- Rating:
- R
- House:
- The Dark Arts
- Characters:
- Draco Malfoy Hermione Granger
- Genres:
- Drama
- Era:
- Multiple Eras
- Stats:
-
Published: 06/17/2004Updated: 06/17/2004Words: 777Chapters: 1Hits: 249
- Posted:
- 06/17/2004
- Hits:
- 249
"The way you taste, the scent of your skin, the sound of your voice, the touch of your fingertips," he whispers into her ear, hands roaming everywhere and nowhere at all. "The light in your eyes..."
***
Years later, when presented with a plethora of bad memories, it was only natural she would pick the only one where they weren't yelling or screaming or quarelling to remember him by.

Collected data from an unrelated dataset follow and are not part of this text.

(** X10.  [getAccessToken] throws exactly when nothing usable is cached,
    the environment variable is unset or empty and the keychain command
    fails; the error is then the fixed login hint and the cache is left as
    it was, so that a later call tries again. *)
Theorem token_failure src cached :
  (forall m cached',
     getAccessToken decodeBase64 src cached = (Throw m, cached') ->
     m = tokenError /\ cached' = cached
     /\ truthy cached = false /\ truthy (envToken src) = false
     /\ exists e, keychain src = Throw e)
  /\ (truthy cached = false -> truthy (envToken src) = false ->
      (exists e, keychain src = Throw e) ->
      getAccessToken decodeBase64 src cached = (Throw tokenError, cached)).
Proof.
  split.
  - intros m cached' H.
    assert (Hex : exists m, fst (getAccessToken decodeBase64 src cached)
                            = Throw m) by (rewrite H; simpl; eauto).
    apply getAccessToken_throws_iff in Hex.
    destruct Hex as (Hc & He & e & Hk).
    rewrite (token_failure_result _ _ Hc He Hk) in H.
    injection H as <- <-. repeat split; eauto.
  - intros Hc He (e & Hk). now apply token_failure_result with (e := e).
Qed.

(** X11.  Clearing the cache makes the next call start over, and the
    environment variable is then consulted before the keychain: whatever
    was cached and whatever the keychain command would return, a
    non-empty variable becomes the token and is cached. *)
Theorem clear_then_env_token old kc token :
  token <> [] ->
  getAccessToken decodeBase64 {| envToken := Some token; keychain := kc |}
    (clearTokenCache old)
  = (Normal token, Some token).
Proof.
  intros Hne. unfold getAccessToken, clearTokenCache.
  cbn [truthy envToken]. destruct token; [contradiction | reflexivity].
Qed.

(** X12.  A keychain entry written by go-keyring is unwrapped: for an
    output that, once trimmed, is the marker [go-keyring-base64:] followed
    by [payload], the token is the base64 decoding of exactly [payload];
    an output that does not start with the marker is the token itself,
    trimmed. *)
Theorem keyring_entry_is_decoded out :
  (forall payload,
     trim out = keyringPrefix ++ payload ->
     getAccessToken decodeBase64
       {| envToken := None; keychain := Normal out |} None
     = (Normal (decodeBase64 payload), Some (decodeBase64 payload)))
  /\ (startsWith keyringPrefix (trim out) = false ->
      getAccessToken decodeBase64
        {| envToken := None; keychain := Normal out |} None
      = (Normal (trim out), Some (trim out))).
Proof.
  unfold getAccessToken. cbn [truthy envToken keychain]. cbv zeta. split.
  - intros payload E. rewrite E.
    now rewrite startsWith_prefix, replaceFirst_prefix.
  - now intros ->.
Qed.

End TokenFacts.

(** ** The request behind [executeSQL], and runs that use it *)

Section NeverThrows.

Variable W : Type.
Variable endpoint : jsstring -> W -> Completion ExecResult * W.

(** A property of the remote state under which the endpoint answers
    without throwing, and which its answers preserve. *)
Variable Ready : W -> Prop.
Hypothesis ready_answers :
  forall sql x, Ready x ->
  exists r x', endpoint sql x = (Normal r, x') /\ Ready x'.

Lemma runLoop_returns len ms stop rest :
  forall i acc (w : World W),
  Ready (remote w) ->
  exists acc' w',
    runLoop endpoint len ms stop i rest acc w = (Normal acc', w')
    /\ Ready (remote w').
Proof.
  induction rest as [|s rest IH]; intros i acc w Hr.
  - exists acc, w. split; [reflexivity | exact Hr].
  - rewrite runLoop_cons. destruct (skipped s); [now apply IH|].
    destruct (ready_answers (trim s) Hr) as ([d|e] & x & -> & Hx); cbv zeta.
    + apply IH. exact Hx.
    + destruct stop; [|apply IH; exact Hx].
      eexists _, _. split; [reflexivity | exact Hx].
Qed.

(** The first call throws: the run ends there. *)
Lemma runLoop_first_call_throws len ms stop rest m :
  forall i acc (w : World W) j sql later,
  (forall q, exists x, endpoint q (remote w) = (Throw m, x) /\ x = remote w) ->
  submittedFrom i rest = (j, sql) :: later ->
  runLoop endpoint len ms stop i rest acc w
  = (Throw m, afterCall j sql (Throw m) (remote w) w).
Proof.
  induction rest as [|s rest IH]; intros i acc w j sql later Hthrow Hsub.
  - discriminate.
  - rewrite runLoop_cons. simpl in Hsub.
    destruct (skipped s); [now apply IH with (later := later)|].
    injection Hsub as <- <- _.
    destruct (Hthrow (trim s)) as (x & -> & ->). reflexivity.
Qed.

End NeverThrows.

Section RequestFacts.

Variable decodeBase64 : jsstring -> jsstring.
Variable F : Type.
Variable fetch : jsstring -> jsstring -> F -> FetchOutcome * F.


Lemma request_with_token src token sql st :
  tokenReady token st ->
  exists r st',
    executeSQLRequest decodeBase64 fetch src sql st = (Normal r, st')
    /\ tokenReady token st'.
Proof.
  intros [Hc Hne]. destruct st as [cached f]. simpl in Hc. subst cached.
  unfold executeSQLRequest, getAccessToken. cbn [fst snd].
  destruct token as [|c t]; [contradiction|]. cbn [truthy orDefault].
  destruct (fetch (c :: t) sql f) as [[e | [|] [text|e]] f'];
    eexists _, _; (split; [reflexivity | split; [reflexivity | exact Hne]]).
Qed.

(** X14.  Once a token is cached, a migration cannot abort: whatever the
    network does, [runMigration] over the real [executeSQL] returns a
    result, and the token is still cached afterwards. *)
Theorem migration_with_token_always_returns
        src token stmts options (w : World (option jsstring * F)) :
  fst (remote w) = Some token -> token <> [] ->
  exists r w',
    runMigration (executeSQLRequest decodeBase64 fetch src) stmts options w
    = (Normal r, w')
    /\ fst (remote w') = Some token.
Proof.
  intros Hc Hne. rewrite runMigration_run.
  destruct (@runLoop_returns _ (executeSQLRequest decodeBase64 fetch src)
              (tokenReady token)
              (fun sql x => @request_with_token src token sql x)
              (List.length stmts)
              (orDefault (delayMs options) DEFAULT_DELAY_MS)
              (orDefault (stopOnError options) false) stmts 0
              {| t_successful := 0; t_failed := 0; t_errors := [] |} w)
    as (acc & w' & -> & Hr & _); [split; assumption|].
  eexists _, _. split; [reflexivity | exact Hr].
Qed.

(** X15.  A missing credential is fatal before anything is sent: with
    nothing cached, no environment variable and a failing keychain,
    [runMigration] throws the login hint at the first statement the guard
    lets through; no request has been made and no later statement is
    looked at. *)
Theorem migration_without_token_throws_at_once
        src e stmts options (w : World (option jsstring * F)) j sql later :
  truthy (fst (remote w)) = false ->
  truthy (envToken src) = false ->
  keychain src = Throw e ->
  submittedFrom 0 stmts = (j, sql) :: later ->
  runMigration (executeSQLRequest decodeBase64 fetch src) stmts options w
  = (Throw tokenError,
     {| remote := remote w;
        trace := trace w ++ [EvExecuteSQL j sql (Throw tokenError)] |}).
Proof.
  intros Hc He Hk Hsub. rewrite runMigration_run.
  rewrite (@runLoop_first_call_throws _
             (executeSQLRequest decodeBase64 fetch src)
             (List.length stmts)
             (orDefault (delayMs options) DEFAULT_DELAY_MS)
             (orDefault (stopOnError options) false) stmts tokenError
             0 _ w j sql later); [reflexivity | | exact Hsub].
  intros q. exists (remote w). split; [|reflexivity].
  unfold executeSQLRequest.
  rewrite (token_failure_result decodeBase64 _ _ Hc He Hk).
  destruct (remote w); reflexivity.
Qed.

End RequestFacts.

(** ** Concrete instances for the token and the request *)

Lemma token_is_cached_witness :
  getAccessToken decodeSample noCredentials (Some (lit "sbp_1234"))
  = (Normal (lit "sbp_1234"), Some (lit "sbp_1234")).
Proof.
  apply (@token_is_cached decodeSample
           {| envToken := Some (lit "sbp_1234");
              keychain := Normal (lit "sbp_other") |}
           None (lit "sbp_1234") (Some (lit "sbp_1234")));
    [reflexivity | discriminate].
Defined.

Lemma clear_then_env_witness :
  getAccessToken decodeSample
    {| envToken := Some (lit "sbp_env");
       keychain := Normal (lit "go-keyring-base64:c2JwX2tleQ==") |}
    (clearTokenCache (Some (lit "sbp_old")))
  = (Normal (lit "sbp_env"), Some (lit "sbp_env")).
Proof.
  apply (@clear_then_env_token decodeSample (Some (lit "sbp_old"))
           (Normal (lit "go-keyring-base64:c2JwX2tleQ==")) (lit "sbp_env")).
  discriminate.
Defined.

Lemma keyring_entry_witness :
  getAccessToken decodeSample
    {| envToken := None;
       keychain := Normal (lit "go-keyring-base64:c2JwX2tleQ==" ++ [LF]) |}
    None
  = (Normal (lit "sbp_key"), Some (lit "sbp_key"))
  /\ getAccessToken decodeSample
       {| envToken := None; keychain := Normal (lit " sbp_plain" ++ [LF]) |}
       None
     = (Normal (lit "sbp_plain"), Some (lit "sbp_plain")).
Proof.
  split.
  - apply (proj1 (keyring_entry_is_decoded decodeSample
                    (lit "go-keyring-base64:c2JwX2tleQ==" ++ [LF]))
                 (lit "c2JwX2tleQ==")).
    reflexivity.
  - apply (proj2 (keyring_entry_is_decoded decodeSample
                    (lit " sbp_plain" ++ [LF]))).
    reflexivity.
Defined.


Lemma migration_with_token_witness :
  exists r w',
    runMigration (executeSQLRequest decodeSample offline noCredentials)
      fourStatements noOptions
      {| remote := (Some (lit "sbp_1234"), 0); trace := [] |}
    = (Normal r, w')
    /\ fst (remote w') = Some (lit "sbp_1234").
Proof.
  apply (@migration_with_token_always_returns decodeSample nat offline
           noCredentials (lit "sbp_1234"));
    [reflexivity | discriminate].
Defined.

She thinks of him often, although she would never admit this to herself. It's hard not to. She tried to stop, but everywhere she looked, there he was--his footsteps echoing in hers, his voice in the whispers of the trees in autumn, his eyes in the heavy London fog. "You silly girl," he would say, and pull her into his arms. He talked to her like no one else did, treated her like no one else would. People regarded her like some revered, untouchable object--Hermione Granger, Best Friend to the Boy Who Lives and Possibly Most Brilliant Witch Ever (she could practically see the capitals in their heads)--but he looked at her like she was nothing, like he could just reach out for her anytime and she would be there, and she was.
She liked it.
It hadn't been very hard to fall in love with him, or maybe she had simply loved him all along. The epiphany overcame her one day; she had been laughing with Ron and Harry, trying to overlook the hopeful look in Ron's eyes, when Harry had suddenly whirled around and snarled, "Malfoy!" A furious duel soon ensued as Hermione stood by, stupefied, but not because of the hexes and curses that were whizzing by the tops of her ears and ruffling her hair.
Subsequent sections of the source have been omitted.